[The problem]
Repeat, please, only the lines from the top of the data down to the line with "to an object"; include both of those lines.

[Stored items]
(** * The scheduler of [distributed]: state machine, placement policy, rebalance

    A shallow embedding of [distributed/scheduler.py].  Python objects that
    the scheduler cross-references (tasks, workers, task groups, prefixes,
    clients) live in tables keyed by their identifying string; a reference
    to an object is its key.  Python sets become [gset], dictionaries whose
    order is not observed become [gmap], dictionaries whose insertion order
    is observed ([recommendations], [WorkerState._has_what]) become lists.
    A Python [float] is the rational it denotes, and every floating-point
    operation of the scheduler gives the binary64 number nearest to the
    exact result ([R64]); infinities, NaN and the sign of zero are not
    modelled.  The heartbeat interval, the thresholds of rebalance and the
    resource quantities are kept exact.  Exceptions are values of
    [PyError] carried by the result type [Res]. *)

From stdpp Require Import gmap strings list fin_maps.
From Stdlib Require Import ZArith QArith Qround Lia Lqa.

(** ** Python exceptions and the state-and-exception monad *)

Inductive PyError : Type :=
| KeyError | ValueError | TypeError | AttributeError | AssertionError
| RuntimeError | ZeroDivisionError | RecursionError.

Inductive Res (A : Type) : Type :=
| Ok (a : A)
| Err (e : PyError).
Arguments Ok {A} a.
Arguments Err {A} e.

Definition M (S A : Type) : Type := S -> Res (A * S).

Definition ret {S A} (a : A) : M S A := fun s => Ok (a, s).

Definition bind {S A B} (m : M S A) (f : A -> M S B) : M S B :=
  fun s => match m s with
           | Ok (a, s') => f a s'
           | Err e => Err e
           end.

Definition raise {S A} (e : PyError) : M S A := fun _ => Err e.

Definition gets {S A} (f : S -> A) : M S A := fun s => Ok (f s, s).

Definition modify {S} (f : S -> S) : M S unit := fun s => Ok (tt, f s).

(** A computation that only reads the state. *)
Definition lift_res {S A} (f : S -> Res A) : M S A :=
  fun s => match f s with
           | Ok a => Ok (a, s)
           | Err e => Err e
           end.

Notation "x <- y ;; z" := (bind y (fun x => z))
  (at level 20, y at level 99, z at level 200, right associativity,
   format "'[v' x  <-  y  ;; '/' z ']'").
Notation "' pat <- y ;; z" :=
  (bind y (fun x => match x with pat => z end))
  (at level 20, pat pattern, y at level 99, z at level 200,
   right associativity, only parsing).
Notation "y ;; z" := (bind y (fun _ => z))
  (at level 100, z at level 200, right associativity,
   format "'[v' y  ;; '/' z ']'").
Lemma stream_then_termination_witness :
  ∃ σ1 σ2,
    produce wired 0 [1%Z; 2%Z; 3%Z] = (Return tt, σ1)
    ∧ open (ports σ1 0) = false
    ∧ poll_port σ1 1 (replicate 5 [0])
      = Some ([Return (Some (InformationPacket 1%Z None));
               Return (Some (InformationPacket 2%Z None));
               Return (Some (InformationPacket 3%Z None));
               Raise StopAsyncIteration; Raise PortClosedError], σ2)
    ∧ closed_input σ2 1.
Proof.
  refine (stream_then_termination wired 0 1 0 5 [1%Z; 2%Z; 3%Z] 10 _ _ _ _).
  - unfold pipe. split; [discriminate|]. split; [reflexivity|].
    split; [reflexivity|].
    split; [simpl; apply (right_id_L ∅ (∪))|].
    split; [simpl; apply (right_id_L ∅ (∪))|].
    split; [reflexivity|]. split; [reflexivity|]. split; [reflexivity|].
    eexists. split; reflexivity.
  - reflexivity.
  - reflexivity.
  - right. simpl. lia.
Defined.

(** ** Closing an output port *)

Lemma existsb_elements_true (f : conn_id → bool) (ks : gset conn_id)
    (k : conn_id) :
  k ∈ ks → f k = true → existsb f (elements ks) = true.
Proof.
  intros Hk Hf. apply existsb_exists. exists k. split; [|done].
  apply list_elem_of_In, elem_of_elements, Hk.
Qed.

(** X15: [close] on a connected output port of a component [c] that has
    a logger, when all connections of the port have queues.  If no queue
    is full, it returns with the port closed, and every bound queue holds
    what it held before followed by an [EndOfStream] owned by [c].  If a
    bound queue is full and its diagnostic can be logged (the source ports
    of the connection can log, and the connection has a destination whose
    ports have components), [close] is suspended and the port is as it
    was, still open if it was open. *)
Theorem OutputPort_close_outcome (σ : store) (p : port_id) (c : comp_id) :
  is_connected (ports σ p) = true →
  component (ports σ p) = Some c →
  c ∈ loggers σ →
  (∀ k, k ∈ connections (ports σ p) →
        ∃ cn q, conns σ k = AConnection cn ∧ _queue cn = Some q) →
  ((∀ k cn q, k ∈ connections (ports σ p) → conns σ k = AConnection cn →
              _queue cn = Some q → full q = false) →
   ∃ σ', OutputPort_close σ p = (Return tt, σ')
         ∧ open (ports σ' p) = false
         ∧ (∀ k cn q, k ∈ connections (ports σ p) →
              conns σ k = AConnection cn → _queue cn = Some q →
              ∃ q', conns σ' k
                    = AConnection {| _queue := Some q'; source := source cn;
                                     destination := destination cn |}
                    ∧ items q' = items q ++ [EndOfStream (Some c)]
                    ∧ maxsize q' = maxsize q)
         ∧ (∀ k, k ∉ connections (ports σ p) → conns σ' k = conns σ k))
  ∧ ((∃ k cn q, k ∈ connections (ports σ p) ∧ conns σ k = AConnection cn
                ∧ _queue cn = Some q ∧ full q = true
                ∧ (∀ s, s ∈ source cn → log_call σ (ports σ s) = Return tt)
                ∧ destination cn ≠ ∅
                ∧ ∀ d, d ∈ destination cn →
                       is_Some (component (ports σ d))) →
     ∃ σ', OutputPort_close σ p = (Suspend, σ') ∧ ports σ' = ports σ).
Proof.
  intros Hcon Hc Hlg Hq.
  assert (may_send (ports σ p) (EndOfStream (Some c)) = true) as Hmay.
  { unfold may_send. apply orb_true_iff. left.
    apply bool_decide_eq_true_2. by rewrite Hc. }
  assert (existsb (λ k, is_IIP (conns σ k)) (elements (connections (ports σ p)))
          = false) as Hiip.
  { apply existsb_elements_false. intros k Hk.
    by destruct (Hq k Hk) as (cn & q & -> & _). }
  assert (log_call σ (ports σ p) = Return tt) as Hlog
    by (unfold log_call; by rewrite Hc, decide_True).
  unfold OutputPort_close, OutputPort_send_packet. rewrite Hc. simpl.
  rewrite Hcon, Hmay, Hiip. split.
  - intros Hroom.
    rewrite (proj2 (existsb_elements_false _ _)).
    2:{ intros k Hk. destruct (Hq k Hk) as (cn & q & Hk' & Hq').
        rewrite Hk'. simpl. unfold Connection_send.
        by rewrite Hq', (Hroom k cn q Hk Hk' Hq'). }
    rewrite Hlog.
    rewrite (log_call_loggers σ (broadcast _ _ _)) by reflexivity.
    change (ports (broadcast σ (connections (ports σ p))
                     (EndOfStream (Some c)))) with (ports σ).
    rewrite Hlog.
    eexists. split; [reflexivity|]. simpl. rewrite fn_lookup_insert.
    split; [done|]. split.
    + intros k cn q Hk Hk' Hq'. rewrite decide_True by done.
      rewrite Hk'. simpl. unfold Connection_send.
      rewrite Hq', (Hroom k cn q Hk Hk' Hq').
      eexists. split; [reflexivity|]. done.
    + intros k Hk. by rewrite decide_False.
  - intros (k & cn & q & Hk & Hk' & Hq' & Hfull & Hsrc & Hne & Hdst).
    rewrite (existsb_elements_true
               (λ k, send_pending σ (conns σ k) (EndOfStream (Some c)))
               _ k Hk).
    2:{ rewrite Hk'. simpl.
        by rewrite (Connection_send_full σ cn q _ Hq' Hfull Hsrc Hne Hdst). }
    eexists. split; [reflexivity|]. done.
Qed.

Lemma OutputPort_close_outcome_witness :
  (∃ σ', OutputPort_close wired 0 = (Return tt, σ')
         ∧ open (ports σ' 0) = false)
  ∧ (∃ σ', OutputPort_close tight 0 = (Suspend, σ')
           ∧ ports σ' = ports tight).
Proof.
  assert (∀ (X : gset nat) (x k : nat), elements X = [x] → k ∈ X → k = x)
    as Hone.
  { intros X x k HX Hk. apply elem_of_elements in Hk. rewrite HX in Hk.
    apply elem_of_cons in Hk as [->|Hk]; [done|].
    by apply not_elem_of_nil in Hk. }
  split.
  - assert (∀ k, k ∈ connections (ports wired 0) →
                 ∃ cn q, conns wired k = AConnection cn ∧ _queue cn = Some q)
      as Hq.
    { intros k Hk. rewrite (Hone (connections (ports wired 0)) 0 k eq_refl Hk).
      eexists _, _. split; reflexivity. }
    assert (10 ∈ loggers wired) as Hlg by (vm_compute; reflexivity).
    destruct (proj1 (OutputPort_close_outcome wired 0 10 eq_refl eq_refl
                       Hlg Hq))
      as (σ' & H1 & H2 & _).
    + intros k cn q Hk Hk' Hq'.
      rewrite (Hone (connections (ports wired 0)) 0 k eq_refl Hk) in Hk'.
      injection Hk' as <-. injection Hq' as <-. reflexivity.
    + exists σ'. split; [exact H1|exact H2].
  - assert (∀ k, k ∈ connections (ports tight 0) →
                 ∃ cn q, conns tight k = AConnection cn ∧ _queue cn = Some q)
      as Hq.
    { intros k Hk. rewrite (Hone (connections (ports tight 0)) 0 k eq_refl Hk).
      eexists _, _. split; reflexivity. }
    assert (10 ∈ loggers tight) as Hlg by (vm_compute; reflexivity).
    refine (proj2 (OutputPort_close_outcome tight 0 10 eq_refl eq_refl
                     Hlg Hq) _).
    exists 0. eexists _, _.
    split; [vm_compute; reflexivity|]. split; [reflexivity|].
    split; [reflexivity|]. split; [reflexivity|]. split; [|split].
    + intros s Hs. rewrite (Hone _ 0 s (elements_single 0) Hs). reflexivity.
    + intros H. discriminate (f_equal elements H).
    + intros d Hd. rewrite (Hone _ 1 d (elements_single 1) Hd). by eexists.
Defined.

(** ** The race, given the event loop's choice *)

(** X16: what [receive_packet] takes from the connections is fixed by the
    set of receive tasks that are done when [asyncio.wait] returns.  The
    packet delivered is the result of the first of them.  Every other
    queue connection in the set has lost the packet at its head as well,
    and that packet is not part of the result; the connections outside
    the set are untouched.  With one task done, one connection gives one
    packet. *)
Theorem race_takes_every_done
    (σ σ' : store) (ks : gset conn_id) (w : conn_id) (rest : list conn_id)
    (pkt : packet) :
  wait_first σ ks (w :: rest) = Some (Return pkt, σ') →
  fst (conn_receive (conns σ w)) = Return pkt
  ∧ (∀ k, k ≠ w → k ∉ rest → conns σ' k = conns σ k)
  ∧ (∀ w' c q, w' ∈ rest → conns σ w' = AConnection c → _queue c = Some q →
       w' ≠ w
       ∧ ∃ x xs c' q',
           items q = x :: xs
           ∧ conns σ' w' = AConnection c'
           ∧ _queue c' = Some q'
           ∧ items q' = xs).
Proof.
  intros Hw. pose proof (wait_first_takes _ _ _ _ _ Hw) as [Hin Hout].
  unfold wait_first in Hw.
  destruct (bool_decide (NoDup (w :: rest)) && forallb _ (w :: rest))
    eqn:Hadm; [|done].
  injection Hw as Hr _.
  apply andb_true_iff in Hadm as [Hnd Hall].
  apply bool_decide_eq_true_1, list.NoDup_cons in Hnd as [Hnw _].
  rewrite forallb_forall in Hall.
  split; [done|]. split.
  - intros k Hk Hk'. apply Hout. intros Hd.
    apply elem_of_cons in Hd as [?|?]; done.
  - intros w' c q Hw' Hc Hq.
    split; [intros ->; done|].
    assert (w' ∈ w :: rest) as Hd by (by apply list_elem_of_further).
    destruct (Hin w' Hd) as [_ Hc'].
    specialize (Hall w' (proj1 (list_elem_of_In _ _) Hd)).
    apply andb_true_iff in Hall as [_ Hready].
    unfold ready in Hready. rewrite Hc' . rewrite Hc in *. simpl in *.
    unfold Connection_receive in *. rewrite Hq in *.
    destruct (items q) as [|x xs]; [done|].
    exists x, xs. unfold task_done. simpl.
    destruct (unfinished_tasks q); simpl; eexists _, _; done.
Qed.

Lemma race_takes_every_done_witness :
  fst (conn_receive (conns two_feeds 0)) = Return (InformationPacket 10%Z None)
  ∧ 1 ≠ 0
  ∧ ∃ x xs c' q',
      [InformationPacket 20%Z None] = x :: xs
      ∧ conns (complete two_feeds [0; 1]) 1 = AConnection c'
      ∧ _queue c' = Some q'
      ∧ items q' = xs.
Proof.
  destruct (race_takes_every_done two_feeds (complete two_feeds [0; 1])
              (connections (ports two_feeds 1)) 0 [1]
              (InformationPacket 10%Z None) eq_refl) as (H1 & _ & H3).
  split; [exact H1|].
  refine (H3 1 _ {| maxsize := 5; items := [InformationPacket 20%Z None];
                    unfinished_tasks := 1 |} _ eq_refl eq_refl).
  apply list_elem_of_here.
Defined.

(** ** One receive per port *)

(** X17: when all the names of a register stand for one port, and the
    port is open, [receive_packets] starts one [receive_packet] on it,
    however many names it has, and ends as that call does; the value
    returned is filed under the name of the port, not under a name of the
    register. *)
Theorem receive_packets_once_per_port
    (σ σ' : store) (reg : PortRegister) (sched : port_id → list conn_id)
    (p : port_id) (r : outcome (option packet)) :
  reg_ports reg ≠ [] →
  (∀ nm q, (nm, q) ∈ reg_ports reg → q = p) →
  open (ports σ p) = true →
  receive_packet σ p (sched p) = Some (r, σ') →
  receive_packets σ reg sched
  = Some (r ≫= λ v, Return [(name (ports σ p), v)], σ').
Proof.
  intros Hne Hall Hop Hr.
  assert (values reg = [p]) as Hv.
  { unfold values.
    assert ((list_to_set (reg_ports reg).*2 : gset port_id) = {[p]}) as ->;
      [|apply elements_singleton].
    apply set_eq. intros x.
    rewrite elem_of_list_to_set, elem_of_singleton, list_elem_of_fmap. split.
    - intros ([nm q] & -> & Hin). by apply (Hall nm).
    - intros ->. destruct (reg_ports reg) as [|[nm q] l]; [done|].
      exists (nm, q). split; [|apply list_elem_of_here].
      simpl. symmetry. apply (Hall nm). apply list_elem_of_here. }
  unfold receive_packets, tasks, issued. rewrite Hv.
  rewrite filter_cons_True by done. rewrite filter_nil. simpl.
  rewrite Hr. by destruct r.
Qed.

Lemma receive_packets_once_per_port_witness :
  receive_packets fed
    {| reg_component := Some 11;
       reg_ports := [("A"%string, 1); ("B"%string, 1)] |} (λ _, [0])
  = Some (Return [("IN"%string, Some (InformationPacket 42%Z None))],
          complete fed [0]).
Proof.
  refine (receive_packets_once_per_port fed (complete fed [0])
            {| reg_component := Some 11;
               reg_ports := [("A"%string, 1); ("B"%string, 1)] |}
            (λ _, [0]) 1 (Return (Some (InformationPacket 42%Z None)))
            _ _ _ _).
  - discriminate.
  - intros nm q Hin.
    apply elem_of_cons in Hin as [[= _ ->]|Hin]; [done|].
    apply elem_of_cons in Hin as [[= _ ->]|Hin]; [done|].
    by apply not_elem_of_nil in Hin.
  - reflexivity.
  - reflexivity.
Defined.

(** ** A port with an initial packet *)

(** X18: an input port that holds an initial packet is closed by the
    first [receive_packet] that returns a packet, whichever of its
    connections the packet came from; every later [receive_packet] raises
    [PortClosedError], so what its other connections hold is never
    received. *)
Theorem iip_port_closes_after_first
    (σ σ' : store) (p : port_id) (done : list conn_id) (pkt : packet) :
  class (ports σ p) = InputPort →
  _iip (ports σ p) = true →
  receive_packet σ p done = Some (Return (Some pkt), σ') →
  open (ports σ' p) = false
  ∧ ∀ done', receive_packet σ' p done' = Some (Raise PortClosedError, σ').
Proof.
  intros Hcl Hiip Hr.
  assert (is_connected (ports σ p) = true ∧ open (ports σ' p) = false)
    as [Hcon Hop].
  { revert Hr. unfold receive_packet, InputPort_receive_packet. rewrite Hcl.
    destruct (is_connected (ports σ p));
      [|destruct (optional (ports σ p)); [done|];
        by destruct (log_call σ (ports σ p))].
    destruct (open (ports σ p)); [|done].
    destruct (log_call σ (ports σ p)) eqn:Hlog; [|done..].
    destruct (wait_first _ _ _) as [[[x| |] σ1]|] eqn:Hw; [|done..].
    pose proof (wait_first_ports _ _ _ _ _ Hw) as Hp.
    pose proof (wait_first_loggers _ _ _ _ _ Hw) as Hl.
    unfold deliver. rewrite Hp, Hiip.
    rewrite (log_call_loggers σ σ1) by done. rewrite Hlog.
    unfold InputPort_close at 1. rewrite Hp, Hiip.
    rewrite (log_call_loggers σ σ1) by done. rewrite Hlog.
    destruct (is_eos x).
    - destruct (InputPort_close _ p) as [[[]| |] σ2]; [|done..].
      by destruct (log_call σ2 (ports σ2 p)).
    - intros [= _ <-]. split; [done|]. simpl. by rewrite fn_lookup_insert. }
  split; [done|]. intros done'. apply receive_packet_closed.
  apply receive_packet_effect in Hr as (_ & _ & Hq & _).
  unfold closed_input. destruct Hq as [Hq|Hq]; rewrite Hq in Hop |- *.
  - by repeat split.
  - by repeat split.
Qed.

[Exercise result]
(** * The scheduler of [distributed]: state machine, placement policy, rebalance

    A shallow embedding of [distributed/scheduler.py].  Python objects that
    the scheduler cross-references (tasks, workers, task groups, prefixes,
    clients) live in tables keyed by their identifying string; a reference
    to an object is its key.  Python sets become [gset], dictionaries whose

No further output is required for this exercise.